## How to complete this task
Please return each record exactly as it stands.

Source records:
(* ===== verification/RpcTheorems.v ===== *)
(** * The RPC handler under the calls of a swarm

    A system is a handler with the dials the swarm has in flight for it.  The
    invariant of its runs gives that no call panics or runs out of fuel, that a
    substream that has begun to close never carries responses again, and what
    becomes of the dial slots. *)

From Stdlib Require Import ZArith Lia String.
From stdpp Require Import base numbers gmap list relations.
From S2P Require Import Prelude RpcHandler.

Local Open Scope Z_scope.

Module RpcTheorems.
Import Handler.

Section Theorems.
Context {W Cid ext_error : Type} `{T : RpcEnv W Cid ext_error} `{!RpcEnvLaws T} (ck : bool).
Implicit Types h : RPCHandler.
Implicit Types w : W.
Abbreviation polled := (outcome unit (flow Cid ext_error * RPCHandler * W)).

(** ** The substreams *)

(** A timer is held by at most the substream of its id. *)
Record hinv h : Prop := {
  hinv_in id s key : inbound_substreams h !! id = Some (s, key) ->
    s <> InPoisoned /\ id < current_inbound_substream_id h /\
    forall k, key = Some k -> (k, id) ∈ live (inbound_substreams_delay h);
  hinv_out id s k : outbound_substreams h !! id = Some (s, k) ->
    s <> OutPoisoned /\ (k, id) ∈ live (outbound_substreams_delay h);
}.

(** How far an inbound substream has come on its way to be closed. *)
Definition srank (s : InboundSubstreamState) : Z :=
  match s with
  | ResponseIdle _ => 0
  | ResponsePendingSend _ closing => if closing then 1 else 0
  | InClosing _ => 2
  | InPoisoned => 3
  end.
Definition orank (o : option InboundSubstreamState) : Z := match o with Some s => srank s | None => 3 end.

(** The state of an inbound substream; none once it is gone. *)
Definition substate h (id : Z) : option InboundSubstreamState := fst <$> inbound_substreams h !! id.
Definition rank h (id : Z) : Z := orank (substate h id).

(** What a substream that is to be closed can still do: the response it has
    taken is polled until it is sent or fails, then the stream is closed.  No
    rule hands it another response. *)
Inductive closing_step : option InboundSubstreamState -> option InboundSubstreamState -> Prop :=
| still_sending x y w w' : send_poll x w = (SendNotReady y, w') ->
    closing_step (Some (ResponsePendingSend x true)) (Some (ResponsePendingSend y true))
| all_sent x f w w' : send_poll x w = (SendReady f, w') ->
    closing_step (Some (ResponsePendingSend x true)) (Some (InClosing f))
| not_sent x e w w' : send_poll x w = (SendErr e, w') ->
    closing_step (Some (ResponsePendingSend x true)) None
| still_open f f' w w' : in_close f w = (Some f', w') -> closing_step (Some (InClosing f)) (Some (InClosing f'))
| closed f w w' : in_close f w = (None, w') -> closing_step (Some (InClosing f)) None.

(** Towards the end, and once it is to be closed only by these steps. *)
Definition forward (o o' : option InboundSubstreamState) : Prop :=
  orank o <= orank o' /\ (1 <= orank o -> rtc closing_step o o').

Lemma srank_bound s : 0 <= srank s <= 3.
Proof. destruct s as [? []| | |]; cbn; lia. Qed.

#[local] Instance forward_preorder : PreOrder forward.
Proof.
  split.
  - intros o. split; [lia|]. intros _. apply rtc_refl.
  - intros o1 o2 o3 [Ha Hb] [Hc Hd]. split; [lia|]. intros Hr. etrans; [by apply Hb|]. apply Hd. lia.
Qed.

(** Before that a substream may go anywhere. *)
Lemma forward_free o o' : orank o = 0 -> forward o o'.
Proof. intros Hr. split; [rewrite Hr; destruct o'; cbn; [apply srank_bound|lia]|lia]. Qed.

Lemma forward_step o o' : orank o <= orank o' -> closing_step o o' -> forward o o'.
Proof. intros Hr Hs. split; [done|]. intros _. by apply rtc_once. Qed.

(** What a stretch of [poll] leaves alone. *)
Record keeps h h' : Prop := {
  keeps_dial : dial_queue h' = dial_queue h /\ dial_negotiated h' = dial_negotiated h /\
    max_dial_negotiated h' = max_dial_negotiated h;
  keeps_id : current_inbound_substream_id h' = current_inbound_substream_id h;
  keeps_retries : outbound_io_error_retries h' = outbound_io_error_retries h;
  keeps_sub id : forward (substate h id) (substate h' id);
}.

Lemma keeps_refl h : keeps h h.
Proof. by split. Qed.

## Task solution
(* ===== verification/RpcTheorems.v ===== *)
(** * The RPC handler under the calls of a swarm

    A system is a handler with the dials the swarm has in flight for it.  The
    invariant of its runs gives that no call panics or runs out of fuel, that a
    substream that has begun to close never carries responses again, and what
    becomes of the dial slots. *)

From Stdlib Require Import ZArith Lia String.
From stdpp Require Import base numbers gmap list relations.
From S2P Require Import Prelude RpcHandler.

Local Open Scope Z_scope.

Module RpcTheorems.
Import Handler.

Section Theorems.
Context {W Cid ext_error : Type} `{T : RpcEnv W Cid ext_error} `{!RpcEnvLaws T} (ck : bool).
Implicit Types h : RPCHandler.
Implicit Types w : W.
Abbreviation polled := (outcome unit (flow Cid ext_error * RPCHandler * W)).

(** ** The substreams *)

(** A timer is held by at most the substream of its id. *)
Record hinv h : Prop := {
  hinv_in id s key : inbound_substreams h !! id = Some (s, key) ->
    s <> InPoisoned /\ id < current_inbound_substream_id h /\
    forall k, key = Some k -> (k, id) ∈ live (inbound_substreams_delay h);
  hinv_out id s k : outbound_substreams h !! id = Some (s, k) ->
    s <> OutPoisoned /\ (k, id) ∈ live (outbound_substreams_delay h);
}.

(** How far an inbound substream has come on its way to be closed. *)
Definition srank (s : InboundSubstreamState) : Z :=
  match s with
  | ResponseIdle _ => 0
  | ResponsePendingSend _ closing => if closing then 1 else 0
  | InClosing _ => 2
  | InPoisoned => 3
  end.
Definition orank (o : option InboundSubstreamState) : Z := match o with Some s => srank s | None => 3 end.

(** The state of an inbound substream; none once it is gone. *)
Definition substate h (id : Z) : option InboundSubstreamState := fst <$> inbound_substreams h !! id.
Definition rank h (id : Z) : Z := orank (substate h id).

(** What a substream that is to be closed can still do: the response it has
    taken is polled until it is sent or fails, then the stream is closed.  No
    rule hands it another response. *)
Inductive closing_step : option InboundSubstreamState -> option InboundSubstreamState -> Prop :=
| still_sending x y w w' : send_poll x w = (SendNotReady y, w') ->
    closing_step (Some (ResponsePendingSend x true)) (Some (ResponsePendingSend y true))
| all_sent x f w w' : send_poll x w = (SendReady f, w') ->
    closing_step (Some (ResponsePendingSend x true)) (Some (InClosing f))
| not_sent x e w w' : send_poll x w = (SendErr e, w') ->
    closing_step (Some (ResponsePendingSend x true)) None
| still_open f f' w w' : in_close f w = (Some f', w') -> closing_step (Some (InClosing f)) (Some (InClosing f'))
| closed f w w' : in_close f w = (None, w') -> closing_step (Some (InClosing f)) None.

(** Towards the end, and once it is to be closed only by these steps. *)
Definition forward (o o' : option InboundSubstreamState) : Prop :=
  orank o <= orank o' /\ (1 <= orank o -> rtc closing_step o o').

Lemma srank_bound s : 0 <= srank s <= 3.
Proof. destruct s as [? []| | |]; cbn; lia. Qed.

#[local] Instance forward_preorder : PreOrder forward.
Proof.
  split.
  - intros o. split; [lia|]. intros _. apply rtc_refl.
  - intros o1 o2 o3 [Ha Hb] [Hc Hd]. split; [lia|]. intros Hr. etrans; [by apply Hb|]. apply Hd. lia.
Qed.

(** Before that a substream may go anywhere. *)
Lemma forward_free o o' : orank o = 0 -> forward o o'.
Proof. intros Hr. split; [rewrite Hr; destruct o'; cbn; [apply srank_bound|lia]|lia]. Qed.

Lemma forward_step o o' : orank o <= orank o' -> closing_step o o' -> forward o o'.
Proof. intros Hr Hs. split; [done|]. intros _. by apply rtc_once. Qed.

(** What a stretch of [poll] leaves alone. *)
Record keeps h h' : Prop := {
  keeps_dial : dial_queue h' = dial_queue h /\ dial_negotiated h' = dial_negotiated h /\
    max_dial_negotiated h' = max_dial_negotiated h;
  keeps_id : current_inbound_substream_id h' = current_inbound_substream_id h;
  keeps_retries : outbound_io_error_retries h' = outbound_io_error_retries h;
  keeps_sub id : forward (substate h id) (substate h' id);
}.

Lemma keeps_refl h : keeps h h.
Proof. by split. Qed.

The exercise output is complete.